Roasted Corn Tiger Salad
- Medium skillet or grill
- 2 tablespoons sesame seeds,
- 3 ears of corn, raw and kernels sliced off of the cobs
- 1 ripe avacado
- 1/2 English hothouse cucumber, halved lengthwise, seeds removed, and sliced horizontally 1/4 inch thick.
- 1/2 red pepper, diced
- 1 small shallot, halved and sliced thinly
- 3-4 scallions, sliced thinly (including greens and white part)
- 1/2 cup cilantro, stems removed and chopped
- 1/4 cup Queso fresco or Cotija cheese, crumbled
- 1/3 cup fresh lime juice
- 3 tablespoons vegetable oil, divided
- 2 teaspoons soy sauce (preferably low sodium)
- 2 teaspoons red pepper flakes
- 3 teaspoons toasted sesame oil, divided
- 2 teaspoons unseasoned rice vinegar
- 1 ½ teaspoons Diamond Crystal kosher salt, (3/4 teaspoon if using Morton's)

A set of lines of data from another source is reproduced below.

(** The prefix found and what it leaves of the initial path make the final path. *)
Lemma deferred_path_additions_spec initial final additions :
  deferred_path_additions initial final = Some additions → additions ++ retained_entries initial additions = final.
Proof. intros (n & _ & -> & ->)%additions_from_spec. apply take_drop. Qed.

Lemma split_path_join path : sjoin ":" (split_path path) = path.
Proof. unfold split_path. destruct path; [done|]. cbn [is_empty]. apply sjoin_split. Qed.

(** ** Variables other than PATH *)

Lemma lookup_merge_variables environment initial final name :
  merge_variables environment initial final !! name =
  if bool_decide (name ≠ "PATH" ∧ is_Some (final !! name) ∧ initial !! name ≠ final !! name) then final !! name
  else environment !! name.
Proof.
  unfold merge_variables. rewrite lookup_btree_extend.
  set (l := base.filter _ (btree_iter final)).
  assert (∀ k v, (k, v) ∈ l ↔ (k ≠ "PATH" ∧ initial !! k ≠ Some v) ∧ final !! k = Some v) as Hl.
  { intros k v. subst l. by rewrite list_elem_of_filter, elem_of_btree_iter. }
  destruct (btree_collect l !! name) as [v|] eqn:E.
  - apply lookup_btree_collect_Some, Hl in E as [[Hp Hi] Hf]. rewrite Hf.
    rewrite bool_decide_eq_true_2; [done|]. split_and!; [done | by eexists | done].
  - rewrite bool_decide_eq_false_2; [done|]. intros (Hp & [v Hv] & Hi).
    apply not_elem_of_dom in E. apply E, elem_of_dom_btree_collect, list_elem_of_fmap.
    exists (name, v). split; [done|]. apply Hl. split_and!; congruence.
Qed.

Lemma lookup_merge_other process_path environment initial final name :
  name ≠ "PATH" →
  merge_background_environment process_path environment initial final !! name =
  if bool_decide (is_Some (final !! name) ∧ initial !! name ≠ final !! name) then final !! name else environment !! name.
Proof.
  intros Hp. unfold merge_background_environment.
  assert (merge_variables environment initial final !! name =
    if bool_decide (is_Some (final !! name) ∧ initial !! name ≠ final !! name) then final !! name else environment !! name) as He.
  { rewrite lookup_merge_variables.
    case_bool_decide as H1; case_bool_decide as H2; tauto. }
  cbv zeta. destruct (bool_decide (path_of_environment _ _ = _)); [done|].
  destruct (deferred_path_additions _ _); by rewrite lookup_insert_ne.
Qed.

(** ** PATH *)

Lemma lookup_merge_path process_path initial final :
  path_of_environment process_path initial ≠ default "" (final !! "PATH") →
  merge_background_environment process_path initial initial final !! "PATH" = Some (default "" (final !! "PATH")).
Proof.
  intros Hne. unfold merge_background_environment. rewrite bool_decide_eq_false_2 by done.
  destruct (deferred_path_additions _ _) as [additions|] eqn:Ed; rewrite lookup_insert_eq; [|done].
  apply deferred_path_additions_spec in Ed. f_equal.
  unfold path_of_environment at 1. rewrite lookup_merge_variables.
  rewrite bool_decide_eq_false_2 by tauto. change (sjoin ":" (additions ++
    retained_entries (split_path (path_of_environment process_path initial)) additions) = default "" (final !! "PATH")).
  rewrite Ed. apply split_path_join.
Qed.

(** The environment as a process sees it: a job environment without PATH leaves
    the PATH of the agent's own process. *)
Definition same_environment (process_path : option string) (a b : gmap string string) : Prop :=
  (∀ name, name ≠ "PATH" → a !! name = b !! name) ∧ path_of_environment process_path a = path_of_environment process_path b.

(** a background step that is joined before anything else changed the job's
    environment leaves the environment the same step leaves in the foreground,
    provided it removed no variable and left a PATH (or there was none). *)
Theorem background_merge_is_sequential process_path initial final :
  (∀ name, is_Some (initial !! name) → is_Some (final !! name)) →
  (final !! "PATH" = None → default "" process_path = "") →
  same_environment process_path (merge_background_environment process_path initial initial final) final.
Proof.
  intros Hkept Hpath. split.
  - intros name Hname. rewrite lookup_merge_other by done. specialize (Hkept name).
    case_bool_decide as H; [done|].
    destruct (initial !! name) as [v|] eqn:Ei, (final !! name) as [v'|] eqn:Ef; [|by destruct Hkept| |done].
    + destruct (decide (Some v = Some v')); [done|]. by destruct H; split; [eexists|].
    + by destruct H; split; [eexists|].
  - destruct (decide (path_of_environment process_path initial = default "" (final !! "PATH"))) as [E|E].
    + unfold merge_background_environment. rewrite bool_decide_eq_true_2 by done.
      unfold path_of_environment in *. rewrite lookup_merge_variables, bool_decide_eq_false_2 by tauto.
      rewrite E. destruct (final !! "PATH"); [done|]. by rewrite Hpath.
    + unfold path_of_environment at 1. rewrite lookup_merge_path by done.
      unfold path_of_environment. destruct (final !! "PATH"); [done|]. by rewrite Hpath.
Qed.

(** where neither the job nor the background step sets PATH and the agent's
    process has one, the join sets PATH to the empty string. *)
Theorem background_merge_clears_path process_path path initial final :
  process_path = Some path → path ≠ "" → initial !! "PATH" = None → final !! "PATH" = None →
  merge_background_environment process_path initial initial final !! "PATH" = Some "".
Proof.
  intros -> Hp Hi Hf. rewrite lookup_merge_path; rewrite Hf; [done|].
  unfold path_of_environment. by rewrite Hi.
Qed.

(** whatever other steps did to PATH meanwhile, an entry the background step
    added is in the job's PATH after the join and every entry of the job's PATH
    stays there, if the step's path is the one it began with after additions. *)
Theorem background_merge_keeps_paths process_path environment initial final additions :
  path_of_environment process_path initial ≠ default "" (final !! "PATH") →
  deferred_path_additions (split_path (path_of_environment process_path initial))
    (split_path (default "" (final !! "PATH"))) = Some additions →
  ∃ entries, merge_background_environment process_path environment initial final !! "PATH" = Some (sjoin ":" entries) ∧
    entries = additions ++ retained_entries (split_path (path_of_environment process_path environment)) additions ∧
    (∀ entry, entry ∈ entries ↔
       entry ∈ additions ∨ entry ∈ split_path (path_of_environment process_path environment)).
Proof.
  intros Hne Hd. eexists. unfold merge_background_environment. rewrite bool_decide_eq_false_2, Hd by done.
  rewrite lookup_insert_eq. split_and!; [|reflexivity|].
  - unfold path_of_environment. by rewrite lookup_merge_variables, bool_decide_eq_false_2 by tauto.
  - intros entry. unfold retained_entries. rewrite elem_of_app, list_elem_of_filter.
    destruct (decide (entry ∈ additions)); tauto.
Qed.
Definition match_directories (memo : Memo) : outcome string (bool * Memo) :=
  match candidate !! ci with
  | Some first =>
      if bool_decide (first = ".") && at_segment_start ci then Ok (false, memo)
      else match relative_slash (drop ci candidate) with
           | Some slash => recurse pi (ci + slash + 1) memo
           | None => Ok (false, memo)
           end
  | None => Ok (false, memo)
  end.

Definition match_stars : Memo → outcome string (bool * Memo) :=
  let after := after_stars pattern pi in
  if globstar_directory pi then or_else (recurse (S after) ci) match_directories
  else if at_segment_start ci && is_char "." (candidate !! ci) then λ memo, Ok (false, memo)
  else or_else (recurse after ci)
         (match candidate !! ci with
          | Some character => and_then (negb (bool_decide (character = "/"))) (recurse pi (S ci))
          | None => λ memo, Ok (false, memo)
          end).

Definition match_node (memo : Memo) : outcome string (bool * Memo) :=
  if bool_decide (pi = length pattern) then Ok (bool_decide (ci = length candidate), memo)
  else
    let? character := expect (pattern !! pi) in
    if bool_decide (character = "\") then
      match pattern !! S pi with
      | Some literal => match_literal literal (pi + 2) memo
      | None => Ok (false, memo)
      end
    else if bool_decide (character = "/") then match_literal "/" (S pi) memo
    else if bool_decide (character = "?") then
      match candidate !! ci with
      | Some character => and_then (wildcard_takes character) (recurse (S pi) (S ci)) memo
      | None => Ok (false, memo)
      end
    else if bool_decide (character = "[") then match_class memo
    else if bool_decide (character = "*") then match_stars memo
    else match_literal character (S pi) memo.
End node.

Fixpoint matches (fuel : nat) (pattern_index candidate_index : nat) (memo : Memo) : outcome string (bool * Memo) :=
  match memo !! (pattern_index, candidate_index) with
  | Some result => Ok (result, memo)
  | None =>
      match fuel with
      | 0 => Panic
      | S fuel =>
          let? ' (result, memo) := match_node (matches fuel) pattern_index candidate_index memo in
          Ok (result, <[(pattern_index, candidate_index) := result]> memo)
      end
  end.
End matcher.

(** Each call leaves fewer characters of the two, so their number is enough. *)
Definition deployment_pattern_matches (pattern candidate : string) : outcome string bool :=
  if is_empty pattern || bool_decide (MAX_DEPLOYMENT_BRANCH_PATTERN_BYTES < Z.of_nat (slen pattern))%Z
     || contains_byte is_nul_or_line_end pattern
  then Ok false
  else let? ' (result, _) :=
         matches (chars pattern) (chars candidate) (S (length (chars pattern) + length (chars candidate))) 0 0 ∅ in
       Ok result.

(** ** What a pattern means *)

(** The body of a class after its bracket and negation, and what follows it. *)
Fixpoint class_body (l : list string) : option (list (string * bool) * list string) :=
  match l with
  | [] => None
  | c :: r =>
      if bool_decide (c = "]") then Some ([], r)
      else if bool_decide (c = "\") then
        match r with
        | escaped :: r => '(values, rest) ← class_body r; Some ((escaped, true) :: values, rest)
        | [] => None
        end
      else '(values, rest) ← class_body r; Some ((c, false) :: values, rest)
  end.
(* ===== verification/DeploymentPolicy.v ===== *)
(** * Requests to the GitHub API (crates/gitzero-agent, executor.rs)

    [github_api_get_json] and the programs that page through its answers.  The
    server is an arbitrary function that sees the requests made so far; decoding a
    body is the library's.  A program threads the requests it has made. *)

From S2P Require Import Prelude RustStr OrdMap RustText LogOutput DeploymentPattern.

(** The metadata of an environment; a protection rule is any JSON value, of which
    the code only sees whether there is one. *)
Record GitHubDeploymentBranchPolicySettings := mkBranchPolicySettings {
  protected_branches : bool;
  custom_branch_policies : bool;
}.

Record GitHubEnvironmentMetadata := mkEnvironmentMetadata {
  em_name : string;
  em_protection_rules : list string;
  em_deployment_branch_policy : option GitHubDeploymentBranchPolicySettings;
}.

Record DeploymentBranchPolicy := mkBranchPolicy { bp_name : string; bp_policy_type : string }.

Record DeploymentBranchPolicyPage := mkBranchPolicyPage {
  bpp_total_count : Z;
  bpp_branch_policies : list DeploymentBranchPolicy;
}.

Record GitHubBranch := mkBranch { gb_name : string; gb_protected : bool }.

Record ActionsVariable := mkActionsVariable { av_name : string; av_value : string }.

Record ActionsVariablePage := mkActionsVariablePage { avp_total_count : Z; avp_variables : list ActionsVariable }.

Record PullRequestFile := mkPullRequestFile { prf_filename : string }.

(** The endpoints, below the repository. *)
Inductive GitHubRequest :=
  | GetEnvironment (environment_name : string)
  | ListBranchPolicies (environment_name : string) (page : nat)
  | ListProtectedBranches
  | GetBranch (branch : string)
  | ListEnvironmentVariables (environment_name : string) (page : nat)
  | ListPullRequestFiles (number : Z) (page : nat).

Definition reply (request : GitHubRequest) : Type :=
  match request with
  | GetEnvironment _ => GitHubEnvironmentMetadata
  | ListBranchPolicies _ _ => DeploymentBranchPolicyPage
  | ListProtectedBranches => list GitHubBranch
  | GetBranch _ => GitHubBranch
  | ListEnvironmentVariables _ _ => ActionsVariablePage
  | ListPullRequestFiles _ _ => list PullRequestFile
  end.
(* ===== verification/CheckoutSafety.v ===== *)
(** * The credentials of a checkout

    Every command of git that a checkout runs carries only credentials it may use,
    or is one of those that look at the local repository and contact no remote: a
    monitor of the trace refuses the others, and the programs of [Materialize],
    [Checkout] and [CheckoutRun] pass it. *)

From S2P Require Import Prelude RustStr RustText UnixPath OrdMap Yaml Expression Evaluate Instances Protocol.
From S2P Require Import Masking LogOutput Workflow Scheduler JobContext Traced JobEffects Actions GitObjects.
From S2P Require Import CheckoutInputs GitEffects Materialize Checkout CheckoutRun.

(** ** The credentials of a command *)

Definition is_extraheader (entry : string * string) : bool := eq_ignore_ascii_case entry.1 CHECKOUT_HTTP_EXTRAHEADER.

(** The headers git would send, by its inline configuration. *)
Definition credentials (variables : Environment) : list string :=
  match git_config variables with
  | Ok entries => (base.filter (λ entry, is_extraheader entry = true) entries).*2
  | Err _ | Panic => []
  end.

Section monitor.
Context (base64 : string → string).

(** Headers of tokens that may be used. *)
Definition authorized (tokens : gset string) (variables : Environment) : Prop :=
  ∀ header, header ∈ credentials variables → ∃ token, token ∈ tokens ∧ header = authorization base64 token.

- In a dry skillet over medium heat, toast the sesame seeds until a deep golden brown and fragrant, tossing regularly to ensure they do not burn. Transfer them to a large, shallow bowl.
- Heat 1 tablespoon of vegetable oil and 1 teaspoon of sesame oil in a medium saucepan over medium-high heat. Once the oil is glistening, add the corn and allow it to roast for 8 to 10 minutes. Stir the corn occasionally, but allow it to sit so it can char slightly. Set aside to cool.
- To the bowl with the sesame seeds, add the garlic, lime juice, remaining sesame oil and vegetable oil, red pepper flakes, salt, and rice vinegar. Stir vigorously until the salt is dissolved.
- Add the corn, avocado, cucumber, red pepper, shallot, scallions, half of the queso (about 2 tablespoons), and half of the cilantro. Toss to combine and add more salt to taste. Allow the salad to rest in the refrigerator for at least 3 hours to allow the flavors to meld.
- To serve, top with the remaining queso fresco, cilantro, and any additional scallions.
- Fresh lime juice trumps the stuff in a squeeze bottle.
- If you can't find queso fresco or Cotija cheese, a mild feta cheese would work fine.
- The original recipe calls for 2 teaspoons of oil from a jar of chili crisp (Lao Gan Ma). IF you can find this, use it instead of the red pepper flakes.